*Task brief*
In the listing below, find the line with "ErrSchemaExists, record', s')." and the line with "Ok record =>". Repeat those two lines and all lines between them exactly.

*Data to examine*
|---|

(** Registering a schema that a live version of the subject
    duplicates fails with ErrSchemaExists, reports the ID and version of such a
    version, and leaves every stored subject version as it was. *)
Theorem CreateSchema_duplicate e registryCtx record s :
  Inv s ->
  has_duplicate (ctx s registryCtx) record ->
  exists record' s' existing,
    CreateSchema e registryCtx record s = (fail ErrSchemaExists, record', s') /\
    stored (ctx s registryCtx) (Subject record) (Version record') = Some existing /\
    ID existing = ID record' /\ Deleted existing = false /\
    Fingerprint existing = Fingerprint record /\
    normalizeMetadata (SchemaMetadata existing) = normalizeMetadata (SchemaMetadata record) /\
    normalizeRuleSet (SchemaRuleSet existing) = normalizeRuleSet (SchemaRuleSet record) /\
    (forall c subject v, stored (ctx s' c) subject v = stored (ctx s c) subject v) /\
    (forall c, nextID (ctx s' c) = nextID (ctx s c)) /\
    Inv s'.
Proof.
  intros Hinv Hdup.
  destruct (CreateSchema_duplicate_eq e registryCtx record s Hdup) as (v & info & Hv & Hd & Hc).
  apply is_duplicate_Subject in Hd as (Hdel & schema & Hs & Hf & Hm & Hr).
  pose proof (Inv_ctx s registryCtx Hinv) as Hwf.
  destruct (stored_Some _ _ _ _ Hwf Hv) as (schema' & Hs' & Hid & Hst).
  rewrite Hs in Hs'. injection Hs' as <-.
  exists {| record with ID := schemaID info; Version := version info |}.
  exists (putContext s registryCtx (initVersions (ctx s registryCtx) (Subject record))).
  exists (fillRecord schema (Subject record) v info). cbn. rewrite (wf_version _ _ Hwf _ _ _ Hv).
  split_and!; try done.
  - rewrite Hc. by rewrite (wf_version _ _ Hwf _ _ _ Hv).
  - intros c subject w. rewrite ctx_putContext. case_decide; [|done]. subst c.
    unfold stored. rewrite entry_initVersions. by destruct (initVersions_fields (ctx s registryCtx) (Subject record)) as [-> _].
  - intros c. rewrite ctx_putContext. case_decide; [|done]. subst c.
    by destruct (initVersions_fields (ctx s registryCtx) (Subject record)) as (_ & _ & _ & _ & -> & _).
  - by apply Inv_putContext, wf_initVersions.
Qed.

Definition orders_store : Store :=
  snd (CreateSchema env0 "." (avro_record "orders" "[string]" "f1") NewStore).

Lemma Inv_orders_store : Inv orders_store.
Proof.
  destruct (CreateSchema_spec env0 "." (avro_record "orders" "[string]" "f1") NewStore)
    as (id & cs1 & _ & E & Hwf & _); [apply Inv_NewStore|apply no_duplicate_new|by split|by intros _|].
  unfold orders_store. rewrite E. by apply Inv_putContext; [apply Inv_NewStore|].
Qed.

Lemma CreateSchema_duplicate_witness :
  exists record' s', CreateSchema env0 "." (avro_record "orders" "[string]" "f1") orders_store
    = (fail ErrSchemaExists, record', s').
Proof.
  destruct (CreateSchema_duplicate env0 "." (avro_record "orders" "[string]" "f1") orders_store)
    as (r & s' & _ & H & _).
  - apply Inv_orders_store.
  - exists 1, (MkInfo 1 1 false 0 None None). split; vm_compute; reflexivity.
  - exists r, s'. exact H.
Defined.

Lemma latest_cases e registryCtx subject s :
  Inv s ->
  match GetSchemaBySubjectVersion e registryCtx subject (-1) s with
  | Ok record =>
      stored (ctx s registryCtx) subject (Version record) = Some record /\ Deleted record = false /\
      forall v other, stored (ctx s registryCtx) subject v = Some other -> Deleted other = false ->
        v <= Version record
  | Err err =>
      err = sentinel_err ErrSubjectNotFound /\
      forall v other, stored (ctx s registryCtx) subject v = Some other -> 0 < v -> Deleted other = true
  end.
Proof.
  intros Hinv.
  pose proof (Inv_ctx s registryCtx Hinv) as Hwf.
  unfold GetSchemaBySubjectVersion. destruct (getContext s registryCtx) as [cs|] eqn:Eg; cycle 1.
  { split; [done|]. intros v other. unfold ctx. unfold getContext in Eg. rewrite Eg. simpl.
    unfold stored, entry, versionMap. simpl. rewrite lookup_empty. simpl. by rewrite lookup_empty. }
  apply getContext_Some in Eg. rewrite Eg in *. case_decide as Hne.
  { split; [done|]. intros v other. unfold stored, entry. by rewrite Hne, lookup_empty. }
  replace (-1 =? -1) with true by done. cbn [andb].
  destruct (latest_version_range e live (versionMap cs subject)) as [Hmax Hr]. cbv zeta in *.
  set (r := latest_version live _) in *.
  assert (Hlive : forall v other, stored cs subject v = Some other -> Deleted other = false -> v <= r).
  { intros v other (info & Hv & (sc & _ & [= <-])%bind_Some)%bind_Some Hd.
    eapply Hmax; [exact Hv|]. unfold live. by apply negb_true_iff. }
  destruct Hr as [->|(Hpos & info & Hv & Hp)].
  - split; [done|]. intros v other Hst Hv. destruct (Deleted other) eqn:Ed; [done|].
    specialize (Hlive _ _ Hst Ed). lia.
  - replace (r =? 0) with false by lia. rewrite Hv.
    unfold live in Hp. apply negb_true_iff in Hp. rewrite Hp.
    destruct (stored_Some _ _ _ _ Hwf Hv) as (schema & Hs & _ & Hst). rewrite Hs. by simpl.
Qed.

|---|

*Answer to this exercise*
    = (fail ErrSchemaExists, record', s').
Proof.
  destruct (CreateSchema_duplicate env0 "." (avro_record "orders" "[string]" "f1") orders_store)
    as (r & s' & _ & H & _).
  - apply Inv_orders_store.
  - exists 1, (MkInfo 1 1 false 0 None None). split; vm_compute; reflexivity.
  - exists r, s'. exact H.
Defined.

Lemma latest_cases e registryCtx subject s :
  Inv s ->
  match GetSchemaBySubjectVersion e registryCtx subject (-1) s with
  | Ok record =>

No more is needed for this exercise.